The BoE also announced a modest slowdown in its bond-buying stimulus and said this "should not be interpreted as a change in the stance of monetary policy".
The pound struggled to digest the BoE announcements, dropping initially before rising on the bond-buying slowdown and then weakening again.
By 1600 GMT, sterling was 0.2% weaker at $1.3883 and down 0.6% versus the euro at 86.79 pence.
Britain's relatively successful COVID-19 vaccine rollout has allowed the economy to reopen faster than many had expected and with consumers and businesses stocked up on cash saved during the pandemic, economists are hiking their growth forecasts.
The BoE said it now forecast economic growth of 7.25% in 2021, up from a 5% growth forecast in February, while predicting that inflation would remain contained even with the accelerating recovery.

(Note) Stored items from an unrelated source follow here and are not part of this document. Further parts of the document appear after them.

Lemma chain_slot_offsets msgs stride n : ∀ index,
  0 < index → 0 < stride →
  (∀ k, k ∈ slot_offsets (S n) index stride →
        ∃ m, msgs !! k = Some m ∧
             msg_next m = if bool_decide (k = index + Z.of_nat n * stride)
                          then 0 else k + stride) →
  chain msgs index (slot_offsets (S n) index stride).
Proof.
  induction n as [|n IH]; intros index Hi Hs Hk.
  - destruct (Hk index) as (m & Hm & Hnext); [left|].
    rewrite bool_decide_eq_true_2 in Hnext by lia.
    simpl. split_and!; [done|lia|]. by exists m.
  - destruct (Hk index) as (m & Hm & Hnext); [left|].
    rewrite bool_decide_eq_false_2 in Hnext by lia.
    change (slot_offsets (S (S n)) index stride)
      with (index :: slot_offsets (S n) (index + stride) stride).
    cbn [chain]. split_and!; [done|lia|].
    exists m. split; [done|]. rewrite Hnext. apply IH; [lia|done|].
    intros k Hin. destruct (Hk k) as (m' & Hm' & Hnext'); [by right|].
    exists m'. split; [done|]. rewrite Hnext'.
    repeat case_bool_decide; try done; lia.
Qed.

Section InitRun.
Context `{P : Platform}.

(** The segment [init_queue] leaves. *)
Lemma init_queue_run attr nonblock :
  0 < mq_maxmsg attr → 0 < slot_size attr →
  let n := Z.to_nat (mq_maxmsg attr) in
  let last := sizeof_mq_hdr + (mq_maxmsg attr - 1) * slot_size attr in
  ∃ w,
    init_queue attr (mqinfo_create attr nonblock) = Ok tt w ∧
    w_info w = {| mqi_flags := nonblock; mqi_magic := MQI_MAGIC |} ∧
    w_trace w = [] ∧
    mqh_attr (seg_hdr (w_seg w)) =
      {| mq_flags := 0; mq_maxmsg := mq_maxmsg attr;
         mq_msgsize := mq_msgsize attr; mq_curmsgs := 0 |} ∧
    mqh_head (seg_hdr (w_seg w)) = 0 ∧
    mqh_free (seg_hdr (w_seg w)) = sizeof_mq_hdr ∧
    mqh_nwait (seg_hdr (w_seg w)) = 0 ∧
    mqh_pid (seg_hdr (w_seg w)) = 0 ∧
    mqh_magic (seg_hdr (w_seg w)) = MQI_MAGIC ∧
    (∀ k, k ∉ slot_offsets n sizeof_mq_hdr (slot_size attr) →
          seg_msgs (w_seg w) !! k = None) ∧
    (∀ k, k ∈ slot_offsets n sizeof_mq_hdr (slot_size attr) →
          ∃ m, seg_msgs (w_seg w) !! k = Some m ∧
               msg_next m = if bool_decide (k = last) then 0
                            else to_int32 (k + slot_size attr)).
Proof.
  intros Hmax Hs n last. unfold init_queue, mqinfo_create.
  unfold bind at 1, put_hdr at 1. proj.
  set (h := {| mqh_attr := _; mqh_head := _ |}).
  set (msgs0 := zero_slots _ _ _ _).
  set (blank := zero_msg (MSGSIZE (mq_msgsize attr))).
  set (w0 := {| w_seg := {| seg_hdr := h; seg_msgs := msgs0 |};
                w_info := _; w_trace := _ |}).
  change (sizeof_msg_hdr + MSGSIZE (mq_msgsize attr)) with (slot_size attr).
  assert (Z.to_nat (mq_maxmsg attr) = S (Z.to_nat (mq_maxmsg attr - 1)))
    as Hn by lia.
  set (n1 := Z.to_nat (mq_maxmsg attr - 1)) in *.
  assert (∀ k, k ∈ slot_offsets n1 sizeof_mq_hdr (slot_size attr) ↔
               k ∈ slot_offsets n sizeof_mq_hdr (slot_size attr) ∧ k ≠ last)
    as Hsub.
  { intros k. rewrite !elem_of_slot_offsets_iff. unfold last, n, n1. split.
    - intros (j & Hj & ->). split; [exists j; split; lia|nia].
    - intros [(j & Hj & ->) Hne]. exists j. split; [|done].
      destruct (decide (j = mq_maxmsg attr - 1)) as [->|]; [done|lia]. }
  assert (last ∈ slot_offsets n sizeof_mq_hdr (slot_size attr)
          ∧ last ∉ slot_offsets n1 sizeof_mq_hdr (slot_size attr)) as [Hl Hl1].
  { split.
    - apply elem_of_slot_offsets_iff. exists (mq_maxmsg attr - 1).
      unfold n. split; [lia|done].
    - rewrite Hsub. by intros [_ ?]. }
  destruct (link_free_run n1 sizeof_mq_hdr (slot_size attr) w0 Hs)
    as (msgs1 & Hrun & Hout & Hin).
  { intros k Hk. apply Hsub in Hk as [Hk _]. unfold w0, msgs0. proj.
    rewrite zero_slots_lookup. fold n. by rewrite bool_decide_eq_true_2. }
  unfold w0 in Hrun, Hout, Hin. proj in Hrun. proj in Hout. proj in Hin.
  fold w0. rewrite (bind_Ok _ _ _ _ _ Hrun).
  replace (sizeof_mq_hdr + Z.of_nat n1 * slot_size attr) with last
    by (unfold last, n1; lia).
  unfold modify. proj. rewrite (Hout _ Hl1).
  unfold msgs0. rewrite zero_slots_lookup. fold n blank.
  rewrite bool_decide_eq_true_2 by done.
  eexists. split; [reflexivity|]. proj. split_and!; try done.
  - intros k Hk. rewrite lookup_insert_ne by (intros ->; done).
    rewrite Hout by (intros Hk1; by apply Hsub in Hk1 as [? _]).
    unfold msgs0. rewrite zero_slots_lookup. fold n.
    by rewrite bool_decide_eq_false_2.
  - intros k Hk. destruct (decide (k = last)) as [->|Hne].
    + rewrite lookup_insert_eq. eexists. split; [done|].
      by rewrite bool_decide_eq_true_2.
    + rewrite lookup_insert_ne by done.
      rewrite bool_decide_eq_false_2 by done.
      assert (k ∈ slot_offsets n1 sizeof_mq_hdr (slot_size attr)) as Hk1
        by by apply Hsub.
      rewrite (Hin _ Hk1). unfold msgs0. rewrite zero_slots_lookup. fold n.
      rewrite bool_decide_eq_true_2 by done. eexists. split; [done|]. done.
Qed.

End InitRun.

Section InitRep.
Context `{P : Platform}.

(** A queue whose file stays below 2 GiB is initialized to an empty,
    well-formed queue. *)
Lemma init_queue_rep attr nonblock :
  0 < mq_maxmsg attr → mq_msgsize attr < 2 ^ 31 →
  0 < sizeof_mq_hdr → 0 < slot_size attr → file_size attr ≤ 2 ^ 31 →
  ∃ w,
    init_queue attr (mqinfo_create attr nonblock) = Ok tt w ∧
    mq_rep (w_seg w) [] ∧
    w_info w = {| mqi_flags := nonblock; mqi_magic := MQI_MAGIC |} ∧
    w_trace w = [] ∧
    mqh_attr (seg_hdr (w_seg w)) =
      {| mq_flags := 0; mq_maxmsg := mq_maxmsg attr;
         mq_msgsize := mq_msgsize attr; mq_curmsgs := 0 |} ∧
    mqh_nwait (seg_hdr (w_seg w)) = 0 ∧
    mqh_pid (seg_hdr (w_seg w)) = 0.
Proof.
  intros Hmax Hsz Hh Hs Hfit.
  destruct (init_queue_run attr nonblock Hmax Hs)
    as (w & Hrun & Hi & Htr & Hattr & Hhead & Hfree & Hnw & Hpid & _
        & Hout & Hin).
  exists w. split_and!; try done.
  set (n := Z.to_nat (mq_maxmsg attr)) in *.
  assert (n = S (Z.to_nat (mq_maxmsg attr - 1))) as Hn by lia.
  exists [], (slot_offsets n sizeof_mq_hdr (slot_size attr)).
  unfold maxmsg, curmsgs, msgsize. rewrite Hattr. simpl.
  rewrite slot_offsets_length.
  split_and!; [|done|lia|done|done|done].
  split; unfold active_head, free_head; simpl.
  - done.
  - rewrite Hfree, Hn. apply chain_slot_offsets; [done..|].
    rewrite <- Hn. intros k Hk. destruct (Hin k Hk) as (m & Hm & Hnext).
    exists m. split; [done|]. rewrite Hnext.
    replace (Z.of_nat (Z.to_nat (mq_maxmsg attr - 1)))
      with (mq_maxmsg attr - 1) by lia.
    case_bool_decide as Hlast; [done|].
    apply to_int32_id. apply elem_of_slot_offsets_iff in Hk as (j & Hj & ->).
    unfold file_size, in_int32, n in *.
    assert (j < mq_maxmsg attr - 1) by (destruct (decide (j = mq_maxmsg attr - 1)) as [->|]; [done|lia]).
    nia.
  - by apply slot_offsets_NoDup.
  - apply Forall_forall. intros k (j & Hj & ->)%elem_of_slot_offsets_iff.
    unfold file_size, in_int32, n in *. nia.
Qed.

Lemma roundup_bounds x y : 0 < y → 0 ≤ x → x ≤ roundup x y < x + y.
Proof.
  intros Hy Hx. unfold roundup.
  pose proof (Z.div_mod (x + (y - 1)) y ltac:(lia)).
  pose proof (Z.mod_pos_bound (x + (y - 1)) y Hy). nia.
Qed.

(** [mq_open] makes a queue where every call it relies on goes through. *)
Lemma mq_open_create_opened oflag attr :
  from_option attr_ok True attr →
  0 < sizeof_mq_hdr → 0 < sizeof_long →
  file_size (default defattr attr) ≤ 2 ^ 31 →
  ∃ w,
    mq_open_create defattr oflag attr all_ok = Opened w ∧
    mq_rep (w_seg w) [] ∧
    mqi_magic (w_info w) = MQI_MAGIC ∧
    w_trace w = [] ∧
    mqh_attr (seg_hdr (w_seg w)) =
      {| mq_flags := 0; mq_maxmsg := mq_maxmsg (default defattr attr);
         mq_msgsize := mq_msgsize (default defattr attr); mq_curmsgs := 0 |} ∧
    mqh_nwait (seg_hdr (w_seg w)) = 0 ∧
    mqh_pid (seg_hdr (w_seg w)) = 0.
Proof.
  intros Hattr Hh Hl Hfit. unfold mq_open_create. simpl.
  set (nb := Z.land _ O_NONBLOCK).
  assert (attr_ok (default defattr attr)) as [Hm Hs].
  { destruct attr; [done|]. unfold attr_ok. simpl. lia. }
  destruct (init_queue_rep (default defattr attr) nb)
    as (w & Hrun & Hrep & Hi & Htr & Ha & Hnw & Hpid); try done; try lia.
  { unfold slot_size, MSGSIZE, sizeof_msg_hdr.
    pose proof (roundup_bounds (mq_msgsize (default defattr attr))
                  sizeof_long Hl ltac:(lia)). lia. }
  exists w. split_and!; try done; [|by rewrite Hi].
  destruct attr as [a|]; simpl in *.
  - destruct Hattr as [[? ?] [? ?]].
    destruct (Z.leb_spec (mq_maxmsg a) 0); [lia|].
    destruct (Z.gtb_spec (mq_maxmsg a) 32768); [lia|].
    destruct (Z.leb_spec (mq_msgsize a) 0); [lia|].
    destruct (Z.gtb_spec (mq_msgsize a) 1048576); [lia|].
    simpl. by rewrite Hrun.
  - by rewrite Hrun.
Qed.

End InitRep.

Lemma mq_rep_nil s : mq_inv s → curmsgs s = 0 → mq_rep s [].
Proof.
  intros [q Hq] Hc. pose proof (mq_rep_length _ _ Hq) as Hl.
  destruct q; [done|]. simpl in Hl. lia.
Qed.

Section Runs.
Context `{P : Platform}.

(** A send that finds the queue full and has nobody to wake it. *)
Lemma send_admit_full abstime w :
  0 < maxmsg (w_seg w) → maxmsg (w_seg w) ≤ curmsgs (w_seg w) →
  send_admit abstime [] w =
    if is_nonblock (w_info w) then Leave EAGAIN w else Blocked w.
Proof.
  unfold maxmsg, curmsgs. intros Hmax Hfull.
  unfold send_admit, bind, get_hdr, get_info, queue_empty, queue_full.
  destruct (Z.eqb_spec (mq_curmsgs (mqh_attr (seg_hdr (w_seg w)))) 0); [lia|].
  destruct (Z.geb_spec (mq_curmsgs (mqh_attr (seg_hdr (w_seg w))))
              (mq_maxmsg (mqh_attr (seg_hdr (w_seg w))))) as [_|]; [|lia].
  destruct (is_nonblock (w_info w)); [done|]. simpl. unfold queue_full.
  by destruct (Z.geb_spec (mq_curmsgs (mqh_attr (seg_hdr (w_seg w))))
                 (mq_maxmsg (mqh_attr (seg_hdr (w_seg w))))); [|lia].
Qed.

(** A receive that finds the queue empty and has nobody to wake it. *)
Lemma receive_admit_empty abstime w :
  curmsgs (w_seg w) = 0 →
  ∃ w', receive_admit abstime [] w =
          if is_nonblock (w_info w) then Leave EAGAIN w else Blocked w'.
Proof.
  unfold curmsgs. intros He.
  unfold receive_admit, bind, get_hdr, get_info, queue_empty, modify_hdr,
    bind, get_hdr, put_hdr.
  rewrite He. simpl.
  destruct (is_nonblock (w_info w)); [by exists w|]. simpl.
  unfold queue_empty. simpl. rewrite He. simpl. by eexists.
Qed.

"The punchy cocktail of a reopening economy and excess consumer savings means that the UK economy should be set for a party for the remainder of the year," Ambrose Crofton, global market strategist at J.P. Morgan Asset Management.
"Any prospect of negative interest rates seems to have sailed for now" he added.
Slowing the pace of bond buying represents a moderate step towards the moment when the BoE begins to reverse its emergency stimulus. The BOE said it would slow its purchases to 3.4 billion pounds between May and August, from the current 4.4 billion-pound weekly pace.
But a reversal is still seen as some way off -- most economists polled by Reuters last month pencilled in a first rate hike only in 2023 and markets are now pricing about 20 basis points of hikes by end-2022.
"We had the initial headline that the overall purchase target was unchanged and that was greeted positively by markets given that there had been some speculation of a possible reduction in purchase volumes," said Richard McGuire, head of rates strategy at Rabobank.
"And then it appears that the market responded to the headlines that the BoE would slow the pace of bond purchases. As the dust settles, there are also upbeat macro economic forecasts as well but overall it is a modest response."
Two-year British government bond yields initially fell towards a two-week low, but then rose back to stand 1.1 basis point higher on the day.
Thursday is a busy day for the UK with a series of local and regional elections. Dubbed 'Super Thursday', voting is underway in the Scottish and Welsh devolved parliaments as well as a clutch of local English council seats and a closely watched parliamentary by-election in England's north east.
Of most interest to sterling traders is the Scottish election, where the pro-independence ruling Scottish National Party has vowed to call another referendum on breaking away from the United Kingdom if it wins a majority of seats.
Polls put the SNP significantly ahead of rivals but it could fall short of an outright majority.